You, Lord, are both Lamb and Shepherd,
You, Lord, are both prince and slave.
You, peacemaker and sword bringer,
Of the way you took and gave.
You the everlasting instant;
You, whom we both scorn and crave.
Clothed in light upon the mountain,
Stripped of might upon the cross,
Shining in eternal glory,
Beggared by a soldier’s toss,
You, the everlasting instant,
You, who are both gift and cost!
You, who walk each day beside us,
Sit in power at God’s side.
You, who preach a way that’s narrow,
Have a love that reaches wide.
You, the everlasting instant;
You, who are our pilgrim guide.
Worthy is our earthly Jesus!
Worthy is our cosmic Christ!
Worthy your defeat and victory.
Worthy still your peace and strife.
You the everlasting instant
You, who are our death and life.
– Sylvia Dunstan
Sylvia Dunstan (1955-1993) was early encouraged by her family in her love of music and song, and she began studying with Sister St. Gregory in St. Joseph’s Convent near her home. She began writing songs in her teens, finding inspiration in the Catholic liturgical music of the early 1970s in the style of Ray Repp and the Medical Mission Sisters. One of the Mission Sisters, Sister Miriam Therese Winter, helped her learn how to write Scripture-based folk songs. Michael Hawn quotes Dunstan about these songs, “Most of these songs are now under a well-deserved and merciful curtain of oblivion,” and Dunstan moved on to concentrate on composing hymn texts rather than music.

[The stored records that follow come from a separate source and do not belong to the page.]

(* ===== verification/Cndev.v ===== *)
(** * The Cambricon device client

    gpu/mlu/cndev (cvdev.go, cndev_dl.go): every method of [cndev] over the vendor library,
    and the client of gpu/mlu/MluInfo.go made from it. The library is a record of functions
    over a driver state; the structs are those of include/cndev.h, less the fields that are
    not read. Most methods return what the library left in the struct together with the
    error; those that return a slice index a C array up to a count the library wrote. *)

From S2P Require Import Prelude GoStrings Dcmi Accelerators.
Local Open Scope Z_scope.

(** ** C structs *)

Module C.

Record ArmOsMemoryInfo := { armOsMemoryTotal : Z; armOsMemoryUsed : Z }.
Record DeviceCPUUtilization := { chipUtilization : Z; coreNumber : Z; cpuCoreUtilization : list Z }.
Record CRCInfo := { die2dieCRCError : Z; die2dieCRCErrorOverflow : Z }.
Record CurrentPCIInfo := { currentSpeed : Z; currentWidth : Z }.
Record DDRInfo := { dataWidth : Z; bandWidth : Z; bandWidthDecimal : Z }.
Record ECCInfo := { oneBitError : Z; multipleOneError : Z; multipleError : Z; multipleMultipleError : Z;
                    correctedError : Z; uncorrectedError : Z; totalError : Z; addressForbiddenError : Z }.
Record MemoryInfo := { physicalMemoryTotal : Z; physicalMemoryUsed : Z;
                       virtualMemoryTotal : Z; virtualMemoryUsed : Z }.
Record LinkCapability := { p2pTransfer : Z; interlakenSerdes : Z }.
Record LinkCounter := { cntrReadByte : Z; cntrReadPackage : Z; cntrWriteByte : Z; cntrWritePackage : Z;
                        errReplay : Z; errFatal : Z; errEccDouble : Z; errCRC24 : Z; errCRC32 : Z;
                        errCorrected : Z; errUncorrected : Z }.
Record LinkStatus := { isActive : Z; serdesState : Z }.
Record LinkVersion := { majorVersion : Z; minorVersion : Z; buildVersion : Z }.
Record PCIeInfo := { subsystemId : Z; deviceId : Z; vendor : Z; subsystemVendor : Z; domain : Z; bus : Z;
                     device : Z; function : Z; slotID : Z }.
Record ProcessUtilization := { pid : Z; ipuUtil : Z; jpuUtil : Z; vpuDecUtil : Z; vpuEncUtil : Z; memUtil : Z }.
Record TemperatureInfo := { board : Z; cluster : list Z }.
Record UtilizationInfo := { averageCoreUtilization : Z; coreUtilization : list Z }.
Record VersionInfo := { mcuMajorVersion : Z; mcuMinorVersion : Z; mcuBuildVersion : Z;
                        driverMajorVersion : Z; driverMinorVersion : Z; driverBuildVersion : Z }.
Section dispatch.
Context `{AES, Base64, JSON, QuotaJSON, FileJSON, UploadJSON, Retry, Reader R}.
Context (site : Site R).

Let conf := nd_conf (st_node site).

Definition quota_handler (handler : bytes → QState → outcome HState) (r : HttpRequest) (ns : NodeState)
    : Answer * NodeState :=
  let o := handler (hr_body r) (ns_quota ns) in
  (AnQuota o, match o with Ok h => mkNodeState (h_quota h) (ns_hub ns) (ns_checking ns) | _ => ns end).

Definition log_handler (r : HttpRequest) (ns : NodeState) : Answer * NodeState :=
  let l := LogHandler conf (st_now site) (hr_upgraded r) (hr_query r "token") in
  (AnLog l,
   match l with
   | LRegistered p =>
       let h := (RegistryConnect conf (st_client site) (st_bucket site) (st_uuid site) p (ns_hub ns)).1 in
       mkNodeState (ns_quota ns) h (ns_checking ns)
   | _ => ns
   end).

Definition handle (route : Route) (r : HttpRequest) (ns : NodeState) : Answer * NodeState :=
  let quota f := quota_handler (f (st_parse site) (st_compile site) (st_post site) (st_node site)) r ns in
  let quota_now f := quota_handler (f (st_parse site) (st_compile site) (st_post site) (st_node site) (st_now site)
                                      (st_ivs site 0)) r ns in
  match route with
  | RLog => log_handler r ns
  | RCheckGpu =>
      let '((status, msg), running) := CheckGpuHandler (st_check site) (ns_checking ns) in
      (AnCheck status msg, mkNodeState (ns_quota ns) (ns_hub ns) running)
  | RContainerGpuInfo =>
      (AnGpu (ContainerGpuInfoHandler (st_executor site) (hr_query r "containerID") (hr_upgraded r) (st_infos site)), ns)
  | RDownloadLog =>
      let '(w, p) := DownloadLogHandler conf (st_now site) (st_object site) (hr_query r "token") in (AnDownload w p, ns)
  | RUploadLogByTrackNo =>
      (AnUpload (UploadLogByTrackNo (st_parse site) (st_compile site) conf (st_now site) (st_ivs site 0) (st_post site)
                   (st_collector site) (st_pods site) (st_logs site) (st_put site) (st_seen site) (hr_body r)), ns)
  | RSetDirQuota => quota (λ P C po n, SetDirQuotaHandler P C po n (st_ivs site 0))
  | RGetNodeSpaceInfo => quota (λ P C po n, GetNodeSpaceInfoHandler P C po n (st_ivs site 0))
  | RReleaseDir => quota (λ P C po n, ReleaseDirHandler P C po n (st_ivs site 0))
  | RGetDirQuotaInfo => quota_now GetDirQuotaInfoHandler
  | RGetImageDiskQuotaInfo => quota_now GetImageDiskQuotaInfoHandler
  | RPodFiles =>
      (AnFile (PodFilesHandler (st_ivs site) (st_parse site) (st_compile site) (st_url_ok site) (st_do site)
                 (st_now site) (st_files site) (hr_view r) (hr_body r)), ns)
  | RPodFile =>
      (AnFile (PodFileHandler (st_ivs site) (st_parse site) (st_compile site) (st_url_ok site) (st_do site)
                 (st_ServeFile site) (st_files site) (hr_view r) (hr_path r) (hr_query r "token") (hr_body r)), ns)
  | RTailFile =>
      (AnTail (TailFileHandler conf (st_UnmarshalTail site) (st_rounds site) (hr_query r "token") (hr_upgraded r)), ns)
  | RTailFileInter => (AnInter (TailFileInterHandler (st_files site) (st_turns site) (hr_url r) (hr_upgraded r)), ns)
  | RListModelFile =>
      (AnApi (ListModelFile conf (st_md5hex site) (st_backend site) (st_marshal site) (fn_base (st_files site))
                (fn_lstat (st_files site)) (fn_stat (st_files site)) (st_open site) (st_DecodeList site) (hr_api r)), ns)
  | RSaveModelFile =>
      (AnSave (SaveModelFile conf (st_md5hex site) (st_backend site) (st_marshal site) (fn_base (st_files site))
                 (fn_lstat (st_files site)) (fn_stat (st_files site)) (st_open site) (st_DecodeSave site)
                 (st_minio site) (st_bucket_exists site) (st_put_object site) (st_progress site) (hr_api r)), ns)
  | RContainerGpuInfoForMonitor =>
      (AnApi (ContainerGpuInfoForMonitorHandler conf (st_md5hex site) (st_backend site) (st_marshal site)
                (st_executor site) (hr_api r)), ns)
  end.

Definition Handler (r : HttpRequest) (ns : NodeState) : Answer * NodeState :=
  match ServeMux (hr_path r) with
  | MuxFound route => handle route r ns
  | MuxMoved path => (AnMoved path, ns)
  | MuxNotFound => (AnNotFound, ns)
  end.

End dispatch.

(** ** Routing *)

(** Every registered path reaches its handler. *)
Lemma ServeMux_registered : Forall (λ e, ServeMux e.1 = MuxFound e.2) routes.
Proof. repeat constructor. Qed.
(* ===== verification/Cluster.v ===== *)
(** * A cluster of nodes

    The nodes of a cluster, each with the server of [WebServer] (server/WebServer.go) on its
    own state, and the requests that the quota service (Service/QuotaService.go) of one node
    sends: to the node named in a request, again when an attempt failed, and to callbacks.

    The network is a parameter. It says of every request sent, by its sender, transport and
    URL and by the number of the attempt, whether it reaches a server, which one, and
    whether the answer comes back; names, loopback addresses, proxies, losses and time-outs
    are all its business. A client sends a request to some node; its handler runs, and what
    the handler and the goroutines it started have sent takes effect at the servers it
    reached, in the order it was sent, before the next client is served. What the handlers
    of other services send is not carried to the members. *)

From S2P Require Import Prelude GoStrings GoIo Clients Quota Connection Token QuotaService.
From S2P Require Import PodFiles LogService Hub Accelerators WebServer.

(** ** The network *)

Definition quota_routes : list string :=
  [API_SETQUOTA; API_GETNODESPACEINFO; API_GETDIRQUOTAINFO; API_RELEASEDIR; API_GETIMAGEQUOTAINFO].

(** What becomes of a request: it reaches the server at an address and the answer comes
    back; it reaches the server, but the sender is told an error; it reaches none. *)
Inductive delivery :=
| Delivered (dst : string)
| AnswerLost (dst err : string)
| Undelivered (err : string).

(** The network while one client is served: the attempt, the sender, the transport, the URL. *)
Abbreviation Wire := (nat → string → Transport → string → delivery).

Section cluster.
Context `{AES, Base64, JSON, QuotaJSON, FileJSON, UploadJSON, Retry, Reader R}.
(** The path that a server reads from a URL. *)
Context (url_path : string → string).
(** What the HTTP client makes of the answer of another handler than those of the quota
    service, as of a redirect. *)
Context (other_reply : Answer → string + bytes).

Record Member := mkMember { mb_site : Site R; mb_state : NodeState }.

(** The members by the address they listen on. *)
Abbreviation Cluster := (gmap string Member).

(** A node whose requests to other nodes go through [post]. *)
Definition with_post (post : nat → Request → string + bytes) (s : Site R) : Site R := {|
  st_node := st_node s; st_files := st_files s; st_now := st_now s; st_ivs := st_ivs s; st_uuid := st_uuid s;
  st_parse := st_parse s; st_compile := st_compile s; st_post := post; st_collector := st_collector s;
  st_pods := st_pods s; st_logs := st_logs s; st_put := st_put s; st_object := st_object s;
  st_seen := st_seen s; st_url_ok := st_url_ok s; st_do := st_do s; st_ServeFile := st_ServeFile s;
  st_client := st_client s; st_bucket := st_bucket s; st_UnmarshalTail := st_UnmarshalTail s;
  st_rounds := st_rounds s; st_turns := st_turns s; st_md5hex := st_md5hex s; st_backend := st_backend s;
  st_marshal := st_marshal s; st_open := st_open s; st_DecodeList := st_DecodeList s;
  st_DecodeSave := st_DecodeSave s; st_minio := st_minio s; st_bucket_exists := st_bucket_exists s;
  st_put_object := st_put_object s; st_progress := st_progress s; st_executor := st_executor s;
  st_infos := st_infos s; st_check := st_check s
|}.

(** A request as it arrives. *)
Definition arrives (rq : Request) : HttpRequest :=
  mkHttpRequest (url_path (rq_url rq)) (rq_url rq) "" (mkReqView "POST" [("Content-Type", "application/json")])
    (rq_body rq) false.

Definition reply (an : Answer) : string + bytes :=
  match an with
  | AnQuota (Ok h) => inr (rw_body (h_rw h))
  | AnQuota _ => inl "EOF"
  | _ => other_reply an
  end.

(** The requests an answer costs, with those of the goroutines it left behind; callbacks
    go out without a proxy (they are repeated on failure, which is not modelled). *)
Definition calls (j : job) : list Request :=
  match j with
  | GoCallback url status res => (λ ub, mkRequest None ub.1 ub.2) <$> callback url status res
  | GoRelease _ _ => []
  end.

Definition finish (s : Site R) (h : HState) : HState :=
  foldl (λ h j, (run_job (st_parse s) (st_compile s) (st_post s) (st_node s) j h).1) h (h_go h).

Definition sent (s : Site R) (an : Answer) : list Request :=
  match an with
  | AnQuota (Ok h) => h_posts (finish s h) ++ concat (calls <$> h_go (finish s h))
  | _ => []
  end.

(** Requests sent one after another, the first as attempt [k]. *)
Fixpoint deliver {C} (send : nat → Request → C → (string + bytes) * C) (k : nat) (rqs : list Request) (c : C) : C :=
  match rqs with
  | [] => c
  | rq :: rqs => deliver send (S k) rqs (send k rq c).2
  end.

(** Attempt [k] of the node at [addr], where [ask] is the answer of a server that is reached. *)
Definition send (ask : Cluster → string → HttpRequest → option (Answer * Cluster)) (w : Wire) (addr : string)
    (k : nat) (rq : Request) (c : Cluster) : (string + bytes) * Cluster :=
  match w k addr (rq_via rq) (rq_url rq) with
  | Undelivered err => (inl err, c)
  | AnswerLost dst err =>
      (inl err, match ask c dst (arrives rq) with Some (_, c') => c' | None => c end)
  | Delivered dst =>
      match ask c dst (arrives rq) with
      | Some (an, c') => (reply an, c')
      | None => (inl "connection refused", c)
      end
  end.

(** The answer to attempt [k] of a handler is given after its [k] earlier attempts took
    effect; they were attempts of the same request. *)
Definition net ask (w : Wire) (addr : string) (c : Cluster) (k : nat) (rq : Request) : string + bytes :=
  (send ask w addr k rq (deliver (send ask w addr) 0 (replicate k rq) c)).1.
(** [void automaton_step(block_t *state_array, const bool *pflip_rules)],
    as a computation on the machine whose memory is the array
    [state_array] points to. *)
Definition automaton_step_body (STATE_SIZE : Z) (pflip_rules : option (list bool))
    : M unit :=
  ls <- automaton_step_loop STATE_SIZE pflip_rules ;;
  (* set the STATE_SIZE - 1 cell (the last cell stays the same) *)
  match curr_result ls with
  | Some curr => conditional_bit_flip (Some (left_view ls)) curr
  | None => undefined
  end.

(** The call [automaton_step(state_array, pflip_rules)]: the array comes in
    by pointer ([None] is [NULL]) and its new contents come out. *)
Definition automaton_step (STATE_SIZE : Z) (state_array : option (list block_t))
    (pflip_rules : option (list bool)) : outcome (list block_t) :=
  match state_array with
  | None => AssertFailed
  | Some blocks =>
      match pflip_rules with
      | None => AssertFailed
      | Some _ =>
          match automaton_step_body STATE_SIZE pflip_rules (mk_machine blocks []) with
          | Done (_, m) => Done (mem m)
          | AssertFailed => AssertFailed
          | Undefined => Undefined
          end
      end
  end.

(** [static const bool RULE110[]] *)
Definition RULE110 : list bool :=
  [ false;  (* <- 000 *)
    true;   (* <- 001 *)
    false;  (* <- 010 *)
    false;  (* <- 011 *)
    false;  (* <- 100 *)
    true;   (* <- 101 *)
    false;  (* <- 110 *)
    true    (* <- 111 *) ].

(** The seed of [main]: [block_t automaton_state[ARRAY_SIZE] = {0, 1, 2};] *)
Definition automaton_state_main : list block_t := [0; 1; 2].

(** The state after [n] rounds of the loop in [main], printing left aside. *)
Fixpoint run_generations (STATE_SIZE : Z) (n : nat) (state : list block_t)
    : outcome (list block_t) :=
  match n with
  | O => Done state
  | S n' =>
      match automaton_step STATE_SIZE (Some state) (Some RULE110) with
      | Done state' => run_generations STATE_SIZE n' state'
      | AssertFailed => AssertFailed
      | Undefined => Undefined
      end
  end.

Dunstan earned a bachelor degree from York University and received graduate degrees in theology and divinity from Emmanuel College, Toronto. She was ordained by the United Church of Canada in 1980, served as a prison chaplain for ten years, as editor of the Canadian worship resource journal, Gathering, and went on to serve as minister at the Malvern Emmanuel United Church in Scarborough, Ontario.
At the 1990 summer conference of The Hymn Society in the United States and Canada, she was invited to lead a session exploring her hymnody. The Hymn Society released a collection of thirty-seven of her hymns and three gospel songs titled In Search of Hope and Grace in 1990. A second collection of seventeen hymns, Where the Promise Shines, was published posthumously by GIA Publications in 1995.
In March 1993 Sylvia Dunstan was diagnosed with liver cancer, and she died four months later on July 25 at the young age of thirty-eight. Her reputation continues to grow as one of the leading hymn writers of the twentieth century, and her work appears increasingly in published hymnals and choral works.